No importa, todos podemos juzgar, creyéndonos que por el simple hecho de ser humanos y pertenecer a un colectivo social, ya podemos sentenciar todas las artes del mundo como si fuéramos maestros de todas.

Niputaideismo es para todos. Desde las personas que te dicen como aparcar “porque yo lo hago asín de toa la vida” hasta los que se leen una rancia noticia en el diario y luego te vienen a dar lecciones morales con esa información, como si fueran verdaderos genios y libre pensadores. Son los que, totalmente convencidos de que su mierda huele a trufas frescas, te dicen en tu profesión cómo tienes que ejercer las funciones. No lo neguéis, todos conocéis a alguien que practique éste sano deporte nacional, todos lo hemos practicado alguna vez, orgullosos de ejercitar las nalgas.

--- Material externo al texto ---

Lemma replaceBehind_copy before c r :
  site before && cls c = false ->
  replaceBehind site cls before false (c :: r)
  = c :: replaceBehind site cls (c :: before) false r.
Proof.
  intros H. simpl. destruct (cls c); [|done].
  rewrite andb_true_r in H. by rewrite H.
Qed.

Lemma replaceBehind_more before c r :
  cls c = true ->
  replaceBehind site cls before true (c :: r) = replaceBehind site cls (c :: before) true r.
Proof. intros Hc. simpl. by rewrite Hc. Qed.

Lemma replaceBehind_ended before rest :
  ended rest = true ->
  replaceBehind site cls before true rest = replaceBehind site cls before false rest.
Proof.
  destruct rest as [|d r]; [done|]. simpl. intros H.
  apply negb_true_iff in H. by rewrite H.
Qed.

(** On a masked text the replacement changes nothing. *)
Lemma Masked_fixed before s :
  Masked before s -> replaceBehind site cls before false s = s.
Proof.
  induction 1 as [before|before c s H _ IH|before rest Hs Hc He _ IH].
  - done.
  - rewrite replaceBehind_copy by done. by rewrite IH.
  - rewrite replaceBehind_start by done.
    rewrite !replaceBehind_more by done.
    rewrite replaceBehind_ended by done. by rewrite IH.
Qed.

Lemma Masked_block before rest :
  ended rest = true -> Masked (STAR :: STAR :: STAR :: before) rest ->
  Masked before (STAR :: STAR :: STAR :: rest).
Proof.
  intros He HM. destruct site_strict as [_ Hstar].
  destruct (site before && cls STAR) eqn:H.
  - apply andb_prop in H as [Hs Hc]. by apply Masked_mask.
  - apply Masked_copy; [done|].
    apply Masked_copy; [by rewrite Hstar|].
    apply Masked_copy; [by rewrite Hstar|]. done.
Qed.

(** The replacement produces a masked text. *)
Lemma Masked_replaceBehind s :
  forall i o,
    (Rel o i -> Masked o (replaceBehind site cls i false s)) /\
    (forall r, o = STAR :: r ->
               Masked o (replaceBehind site cls i true s) /\
               ended (replaceBehind site cls i true s) = true).
Proof.
  destruct site_strict as [Hlocal _].
  induction s as [|c s IH]; intros i o.
  - split; [intros _; constructor|]. intros r _. split; [constructor|done].
  - split.
    + intros HR. destruct (site i && cls c) eqn:H.
      * apply andb_prop in H as [Hs Hc]. rewrite replaceBehind_start by done.
        destruct (IH (c :: i) (STAR :: STAR :: STAR :: o)) as [_ IH'].
        destruct (IH' (STAR :: STAR :: o) eq_refl) as [HM He].
        by apply Masked_block.
      * rewrite replaceBehind_copy by done. apply Masked_copy.
        -- apply andb_false_iff in H as [H|H]; [|by rewrite H, andb_false_r].
           by rewrite (Rel_site_false site o i Hlocal HR H).
        -- apply IH. by apply Rel_cons.
    + intros r ->. destruct (cls c) eqn:Hc.
      * rewrite replaceBehind_more by done.
        by apply (proj2 (IH (c :: i) (STAR :: r)) r).
      * simpl. rewrite Hc. split; [|simpl; by rewrite Hc].
        apply Masked_copy; [by rewrite Hc, andb_false_r|].
        apply IH. apply Rel_cons, Rel_star.
Qed.

(** A later replacement keeps the text masked, when the mask is outside
    the class of this pattern, or when the later pattern only replaces
    units of this class. *)
Lemma Masked_Masks ok :
  cls STAR = false \/ (forall c, ok c = true -> cls c = true /\ c <> STAR) ->
  forall bs s, Masked bs s ->
  forall b t bt, Masks ok b s t ->
    (if b then exists r, bt = STAR :: r else Rel bt bs) -> Masked bt t.
Proof.
  intros Hcase. destruct site_strict as [Hlocal Hstar].
  assert (Hrel : forall (b : bool) bt bs,
             (if b then exists r, bt = STAR :: r else Rel bt bs) -> Rel bt bs).
  { intros [] bt bs; [intros [r ->]; apply Rel_star|done]. }
  induction 1 as [bs|bs c s H _ IH|bs rest Hs Hc He _ IH]; intros b t bt HMs Hinv.
  - inversion HMs; subst. constructor.
  - apply Hrel in Hinv as HR. inversion HMs; subst.
    + apply Masked_copy.
      * apply andb_false_iff in H as [H|H]; [|by rewrite H, andb_false_r].
        by rewrite (Rel_site_false site bt bs Hlocal HR H).
      * apply (IH false); [done|]. by apply Rel_cons.
    + simpl. apply Masked_copy; [|apply Masked_copy; [by rewrite Hstar|]].
      * destruct Hcase as [Hc|Hc]; [by rewrite Hc, andb_false_r|].
        destruct (Hc c) as [Hc' _]; [done|]. rewrite Hc', andb_true_r in H.
        by rewrite (Rel_site_false site bt bs Hlocal HR H).
      * apply Masked_copy; [by rewrite Hstar|].
        apply (IH true); [done|]. by eexists.
    + apply (IH true); [done|]. done.
  - apply Hrel in Hinv as HR.
    destruct Hcase as [Hc'|Hok]; [congruence|].
    assert (HnS : ok STAR = false).
    { destruct (ok STAR) eqn:E; [|done]. by destruct (Hok STAR E). }
    assert (Hhead : forall b' r t', Masks ok b' (STAR :: r) t' ->
                      exists t'', t' = STAR :: t'' /\ Masks ok false r t'').
    { intros b' r t' HM'. inversion HM'; subst; [by eexists|congruence|congruence]. }
    apply Hhead in HMs as (t1 & -> & HMs).
    apply Hhead in HMs as (t2 & -> & HMs).
    apply Hhead in HMs as (t3 & -> & HMs).
    apply Masked_block.
    + destruct rest as [|d r]; inversion HMs; subst; [done|done|].
      simpl in He. apply negb_true_iff in He.
      destruct (Hok d) as [Hd _]; [done|]. congruence.
    + apply (IH false); [done|]. by do 3 apply Rel_cons.
Qed.

(** A match of the pattern in [l ++ m ++ r]: the lookbehind holds at the
    end of [l], and [m] is the longest run of the class from there. *)
Definition Occurs (l m r : jsstring) : Prop :=
  site (reverse l) = true /\ m <> [] /\ forallb cls m = true /\ ended r = true.

Lemma Masked_occurrence before s :
  Masked before s ->
  forall l m r, s = l ++ m ++ r -> site (reverse l ++ before) = true ->
                m <> [] -> forallb cls m = true -> ended r = true -> m = MASK.
Proof.
  destruct site_strict as [_ Hstar].
  induction 1 as [before|before c s H _ IH|before rest Hs Hc He _ IH];
    intros l m r Heq Hsite Hm Hcls Hr.
  - destruct l, m; done.
  - destruct l as [|a l].
    + destruct m as [|a m]; [done|]. simpl in *. injection Heq as <- _.
      apply andb_prop in Hcls as [Ha _]. by rewrite Hsite, Ha in H.
    + simpl in Heq. injection Heq as <- ->. apply (IH l m r); try done.
      by rewrite reverse_cons, <- app_assoc in Hsite.
  - destruct l as [|a [|b [|c l]]]; simpl in Heq.
    + simpl in Hsite. destruct m as [|x [|y [|z m]]]; [done|..]; simpl in *.
      * injection Heq as _ <-. simpl in Hr. by rewrite Hc in Hr.
      * injection Heq as _ _ <-. simpl in Hr. by rewrite Hc in Hr.
      * injection Heq as <- <- <- ->. destruct m as [|w m]; [done|].
        simpl in He, Hcls. rewrite !andb_true_iff in Hcls.
        destruct Hcls as (_ & _ & _ & Hw & _). by rewrite Hw in He.
    + injection Heq as <- _.
      change (site (STAR :: before) = true) in Hsite. by rewrite Hstar in Hsite.
    + injection Heq as <- <- _.
      change (site (STAR :: STAR :: before) = true) in Hsite. by rewrite Hstar in Hsite.
    + injection Heq as <- <- <- ->. apply (IH l m r); try done.
      rewrite !reverse_cons, <- !app_assoc in Hsite. exact Hsite.
Qed.

End Masked.

(** *** The key-id pattern *)

(** No key id starts anywhere in [s]. *)
Definition NoKeyId (s : jsstring) : Prop :=
  forall l r, s = l ++ r -> keyIdAt r = false.

Lemma NoKeyId_fixed s : NoKeyId s -> replaceKeyId 0 s = s.
Proof.
  induction s as [|c s IH]; intros H; [done|]. simpl.
  change (matchUnits keyIdPattern (c :: s)) with (keyIdAt (c :: s)).
  rewrite (H [] (c :: s) eq_refl). f_equal. apply IH.
  intros l r ->. by apply (H (c :: l) r).
Qed.

Lemma matchUnits_replaceKeyId ps :
  Forall (fun p : N -> bool => p STAR = false) ps ->
  forall s, matchUnits ps (replaceKeyId 0 s) = true -> matchUnits ps s = true.
Proof.
  induction 1 as [|p ps Hp _ IH]; intros s; [done|].
  destruct s as [|c s]; [done|]. simpl replaceKeyId.
  destruct (keyIdAt (c :: s)); simpl.
  - by rewrite Hp.
  - intros H. apply andb_prop in H as [-> H]. by apply IH.
Qed.

Lemma keyIdPattern_star : Forall (fun p : N -> bool => p STAR = false) keyIdPattern.
Proof.
  unfold keyIdPattern. apply Forall_app. split.
  - by repeat constructor.
  - by apply Forall_replicate.
Qed.

Lemma keyIdAt_star r : keyIdAt (STAR :: r) = false.
Proof. done. Qed.

Lemma NoKeyId_replaceKeyId s : forall k, NoKeyId (replaceKeyId k s).
Proof.
  induction s as [|c s IH]; intros k.
  - simpl. intros l r H. symmetry in H. apply app_eq_nil in H as [_ ->]. done.
  - destruct k as [|k]; [|apply IH]. simpl replaceKeyId.
    destruct (keyIdAt (c :: s)) eqn:Hat.
    + intros l r Heq. simpl in Heq.
      destruct l as [|a [|b [|d l]]]; simpl in Heq.
      * subst r. apply keyIdAt_star.
      * injection Heq as _ <-. apply keyIdAt_star.
      * injection Heq as _ _ <-. apply keyIdAt_star.
      * injection Heq as _ _ _ Heq. by apply (IH 19 l r).
    + intros l r Heq. destruct l as [|a l]; simpl in Heq.
      * subst r. destruct (keyIdAt (c :: replaceKeyId 0 s)) eqn:Hout; [|done].
        assert (Hin : matchUnits keyIdPattern (replaceKeyId 0 (c :: s)) = true).
        { simpl replaceKeyId. by rewrite Hat. }
        apply (matchUnits_replaceKeyId _ keyIdPattern_star) in Hin.
        unfold keyIdAt in Hat. congruence.
      * injection Heq as _ Heq. by apply (IH 0 l r).
Qed.

(** *** The five replacements in sequence *)

Lemma maskSensitive_passes text :
  maskSensitive text
  = replaceKeyId 0
      (replaceBehind afterPassword passwordUnit [] false
         (replaceBehind afterToken tokenUnit [] false
            (replaceBehind afterSecretKey keyUnit [] false
               (replaceBehind afterAccessKey keyUnit [] false text)))).
Proof. reflexivity. Qed.

Lemma Masked_first site cls text :
  Strict site -> Masked site cls [] (replaceBehind site cls [] false text).
Proof. intros H. apply (Masked_replaceBehind site cls H text [] []), Rel_refl. Qed.

Lemma Masked_then site cls site' cls' s :
  Strict site -> cls STAR = false ->
  Masked site cls [] s -> Masked site cls [] (replaceBehind site' cls' [] false s).
Proof.
  intros H Hc HM.
  apply (Masked_Masks site cls H cls' (or_introl Hc) [] s HM false _ []);
    [apply Masks_replaceBehind|apply Rel_refl].
Qed.

Lemma Masked_keyId site cls s :
  Strict site ->
  cls STAR = false \/ (forall c, isKeyIdUnit c = true -> cls c = true /\ c <> STAR) ->
  Masked site cls [] s -> Masked site cls [] (replaceKeyId 0 s).
Proof.
  intros H Hc HM.
  apply (Masked_Masks site cls H isKeyIdUnit Hc [] s HM false _ []); [|apply Rel_refl].
  apply (Masks_replaceKeyId 0 s). rewrite take_0. constructor.
Qed.
(** The four source points gathered from the two tiles. *)
Definition raw_points : InitialConditions.ecco_points :=
  {| InitialConditions.ecco_XC_points := [f (-2); f 3; f (-1); f (-3)];
     InitialConditions.ecco_YC_points := [f 1; f 2; f 3; f 4];
     InitialConditions.ecco_hFacC_points := [[f 1; f 1; f 1; f 1]; [f 1; f 1; f 0; f 1]];
     InitialConditions.ecco_hFacW_points := [[f 2; f 1; f 0; f 1]; [f 1; f 1; f 4; f 1]];
     InitialConditions.ecco_hFacS_points := [[f 1; f 1; f 4; f 1]; [f 2; f 1; f 0; f 1]];
     InitialConditions.ecco_mask_points := [[f 1; f 1; f 1; f 1]; [f 1; f 1; f 0; f 1]] |}.

(** The three of them west of 0. *)
Definition points : InitialConditions.ecco_points :=
  {| InitialConditions.ecco_XC_points := [f (-2); f (-1); f (-3)];
     InitialConditions.ecco_YC_points := [f 1; f 3; f 4];
     InitialConditions.ecco_hFacC_points := [[f 1; f 1; f 1]; [f 1; f 0; f 1]];
     InitialConditions.ecco_hFacW_points := [[f 2; f 0; f 1]; [f 1; f 4; f 1]];
     InitialConditions.ecco_hFacS_points := [[f 1; f 4; f 1]; [f 2; f 0; f 1]];
     InitialConditions.ecco_mask_points := [[f 1; f 1; f 1]; [f 1; f 0; f 1]] |}.

(** The ECCO fields: eleven tiles of two points; point [j] of tile [n] holds
    [base + n + 100 j], and level 1 holds 1000 more than level 0. *)
Definition tiles_of (base : Z) : list (list (list spec_float)) :=
  map (fun n => [[f (base + Z.of_nat n); f (base + Z.of_nat n + 100)]]) (seq 1 11).
Definition levels_of (base : Z) : list (list (list (list spec_float))) :=
  [tiles_of base; tiles_of (base + 1000)].

(** UVELMASS misses one entry: the first point of tile 9 at level 0. *)
Definition UVELMASS_missing : list (list (list (list (list bool)))) :=
  [[map (fun n => [[(n =? 9)%nat; false]]) (seq 1 11);
    map (fun _ => [[false; false]]) (seq 1 11)]].

Definition fields : InitialConditions.ecco_fields :=
  {| InitialConditions.ETAN_nc := [tiles_of 20];
     InitialConditions.THETA_nc := [levels_of 30];
     InitialConditions.SALT_nc := [levels_of 40];
     InitialConditions.UVELMASS_nc := [levels_of 0];
     InitialConditions.UVELMASS_missing := UVELMASS_missing;
     InitialConditions.VVELMASS_nc := [levels_of 50] |}.

(** The arrays the loop over the variables makes of them; [UVEL_raw] is the
    UVEL array before the corrections. *)
Definition ETAN_points : list (list spec_float) := [[f 28; f 31; f 131]].
Definition THETA_points : list (list spec_float) :=
  [[f 38; f 41; f 141]; [f 1038; f 1041; f 1141]].
Definition SALT_points : list (list spec_float) :=
  [[f 48; f 51; f 151]; [f 1048; f 1051; f 1151]].
Definition UVEL_raw : list (list spec_float) :=
  [[f 58; f 61; f 161]; [f 1058; f 1061; f 1161]].
Definition UVEL_points : list (list spec_float) :=
  [[f 29; f 61; f 161]; [f 1058; F64.div (f 1061) (f 4); f 1161]].
Definition VVEL_points : list (list spec_float) :=
  [[f (-8); F64.div (f (-11)) (f 4); f (-111)]; [f (-504); f (-1011); f (-1111)]].

(** The target grid: one row, two columns, two layers; the second cell is
    land. *)
Definition XC : list (list spec_float) := [[f (-2); f (-1)]].
Definition YC : list (list spec_float) := [[f 1; f 1]].
Definition depth : list (list spec_float) := [[f (-10); f 0]].
Definition delR : list spec_float := [f 10; f 20].
Definition open_fraction (d : spec_float) (_ : list spec_float) (_ : nat) : spec_float :=
  if F64.lt0 d then F64.one else F64.zero.
Definition hFacC : list (list (list spec_float)) :=
  Eccoseas.create_hFacC_grid open_fraction depth delR.
Definition mask : list (list (list spec_float)) := to_mask3 hFacC.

Leerse un libro y juzgarlo sin contemplaciones, aunque nos pasemos por el arco de triunfo cientos de docenas de reflexiones y contextos, de información, aunque escueta, ya sólo por respeto e interés en la materia. ¿Qué importa?, es que ese libro no se entiende y es súper aburrido, tío, y es que eso es así, no me jodas.

Obviamente, muchos podrán acusarme a mí de lo mismo que me quejo: hablar de las cosas, en éste caso, del comportamiento social, sin tener ni puta idea de nada, basándome en mi gilipollez de élite y en la generosa ignorancia de la que dispongo.

Pero, por lo menos, yo ya lo advierto desde el primer día, prevengo de escozores anales, porque esta es sólo mi opinión, la proyección totalmente personal de un mundo bastante estúpido donde, cada vez más, el conocimiento se castiga. Pero no decidiré por otros ni sentenciaré cuestiones que no me corresponde a mí ejercerlas, como tampoco le corresponde a un panadero decidir qué es o deja de ser un poema técnicamente correcto, al igual que al poeta no le corresponderá criticar el óptimo amasamiento de un buen pan rústico. Otra cosa es que ambos puedan ejercer ambas profesionaes con total libertad y criterio.

¿Reflexión? No hay que juzgar, hay que opinar. El juicio se basa, como el caso del panadero y el poeta, en el criterio y en el conocimiento de todas las partes y las causas, en la meditación, profunda y documentada. El juicio es un arte, una especialización, es una gran responsabilidad y no deberíamos tomarnos las críticas como algo tan banal, tan sencillo, que todos, teóricamente, podemos ejercer. Nada “es” por el simple capricho vano de querer decidirlo así. Todos podemos opinar, es más, debemos opinar, como yo hago aquí, como todos hacen en los comentarios. Eso es prodigioso, agradable fruto que nace de compartir inquietudes y sensaciones entre nosotros mismos. Así avanzamos y nos enriquecemos gracias al colectivo respeto.

Pero juzgar, decidir, sentenciar sin tener ni puta idea de nada, no, gracias. Ya véis que no todos los deportes son siempre sanos.